Exercise prompt
In the listing that follows, copy out each line that includes the word "written".

Available data
(* ===================================================================== *)
(*  plsr: configuration resolution, deletion gate, port resolver,         *)
(*  migration ledger and cluster pull verification.                       *)
(*                                                                         *)
(*  A shallow embedding of the relevant functions of                       *)
(*    plsr/run_local.py, plsr/db_migrate.py, plsr/helm_release.py,         *)
(*    plsr/build.py, plsr/app.py and plsr/core/bootstrap.py                *)
(*  followed by the properties proved about them.                          *)
(*                                                                         *)
(*  Conventions.  A Python `str` is a Rocq `string` whose characters are   *)
(*  read as the code points 0..255.  A Python `int` is a `Z`.  `None` is   *)
(*  `None`; a dict is a `gmap`.  External behaviour (the file system, the  *)
(*  process environment, docker, kubectl, the mysql client, TCP ports)     *)
(*  enters every function as an explicit argument, and what a function    *)
(*  does to the outside world leaves it as an explicit list of effects.    *)
(* ===================================================================== *)

From Stdlib Require Import List ZArith Bool Ascii String Lia.
From Stdlib Require OrderedTypeEx.
From stdpp Require Import base option list sorting gmap strings pretty.
Import ListNotations.

Local Open Scope string_scope.
Local Open Scope Z_scope.

(* ===================================================================== *)
(** * Python string primitives                                            *)
(* ===================================================================== *)

Module Py.

Definition chars (s : string) : list ascii := list_ascii_of_string s.
Definition str (l : list ascii) : string := string_of_list_ascii l.

Definition code (c : ascii) : N := N_of_ascii c.

(** [str.isspace] on one code point below 256; the same set is what
    [\s] matches in a [str] pattern. *)
Definition isspace (c : ascii) : bool :=
  let n := code c in
  ((9 <=? n) && (n <=? 13) || (28 <=? n) && (n <=? 32)
   || (n =? 133) || (n =? 160))%N.
(** ** The decoding of one item *)

Section Decoding.

Import Ember Bridge.

(** C3. For a Boolean-kind quantity whose item is not an error marker, the
    boolean written to its leaf is [true] if and only if the raw value read
    as an integer ([parseInt]) is 1; an integer raw value [z] gives
    [z = 1], so 0, 2 and the negative integers give [false]. *)
Theorem boolean_decode_is_equal_to_one key node varbinds index varbind store :
  In (key, node) leafOf ->
  declaredType node = ParameterType_Boolean ->
  nth_error varbinds index = Some varbind ->
  Snmp.isVarbindError varbind = false ->
  exists b,
    eachKey varbinds key index store = server_update node (Js.Bool b) store
    /\ (b = true <-> Js.parseInt (Snmp.value varbind) = Some 1)
    /\ (forall z, Snmp.value varbind = Js.Number z -> b = (z =? 1)).
Proof.
  intros Hin Htype Hnth Herr.
  exists (Js.strictEq1 (Js.parseInt (Snmp.value varbind))).
  rewrite (eachKey_leaf _ _ _ _ _ _ Hin Hnth), Herr, Htype. cbn [decode].
  split; [reflexivity|]. split.
  - unfold Js.strictEq1. destruct (Js.parseInt (Snmp.value varbind)) as [n|].
    + rewrite Z.eqb_eq. split; congruence.
    + split; discriminate.
  - intros z ->. rewrite parseInt_Number. reflexivity.
Qed.

Lemma boolean_decode_is_equal_to_one_witness :
  exists b,
    eachKey Samples.reading "analogInputSilent" 4 initialStore
    = server_update analogInputSilentParameterNode (Js.Bool b) initialStore
    /\ (b = true <-> Js.parseInt (Js.Number 2) = Some 1)
    /\ (forall z, Js.Number 2 = Js.Number z -> b = (z =? 1)).
Proof.
  apply (boolean_decode_is_equal_to_one
           "analogInputSilent" analogInputSilentParameterNode Samples.reading 4
           (Samples.integer "1.3.6.1.4.1.41877.5.3.3" 2) initialStore).
  - simpl. tauto.
  - reflexivity.
  - reflexivity.
  - reflexivity.
Defined.

(** C9. The boolean decode never raises: for a Boolean-kind quantity whose
    item is not an error marker the callback completes normally whatever
    the raw value is, and a raw value whose integer parse fails ([NaN]) is
    written to the leaf as [false], not skipped. *)
Theorem boolean_decode_never_raises key node varbinds index varbind store :
  In (key, node) leafOf ->
  declaredType node = ParameterType_Boolean ->
  nth_error varbinds index = Some varbind ->
  Snmp.isVarbindError varbind = false ->
  snd (eachKey varbinds key index store) = inr tt
  /\ (Js.parseInt (Snmp.value varbind) = None ->
      valueOf (fst (eachKey varbinds key index store)) node = Js.Bool false).
Proof.
  intros Hin Htype Hnth Herr.
  rewrite (eachKey_leaf _ _ _ _ _ _ Hin Hnth), Herr, Htype. cbn [decode].
  split; [reflexivity|]. intros Hnan. rewrite Hnan. unfold valueOf.
  rewrite server_update_same. reflexivity.
Qed.

Lemma boolean_decode_never_raises_witness :
  snd (eachKey Samples.reading "aesInputError" 6 initialStore) = inr tt
  /\ (Js.parseInt (Js.Buffer "up") = None ->
      valueOf (fst (eachKey Samples.reading "aesInputError" 6 initialStore))
              aesInputErrorParameterNode = Js.Bool false).
Proof.
  apply (boolean_decode_never_raises
           "aesInputError" aesInputErrorParameterNode Samples.reading 6
           (Samples.octets "1.3.6.1.4.1.41877.5.3.5" "up") initialStore).
  - simpl. tauto.
  - reflexivity.
  - reflexivity.
  - reflexivity.
Defined.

Your response
    boolean written to its leaf is [true] if and only if the raw value read
    written to the leaf as [false], not skipped. *)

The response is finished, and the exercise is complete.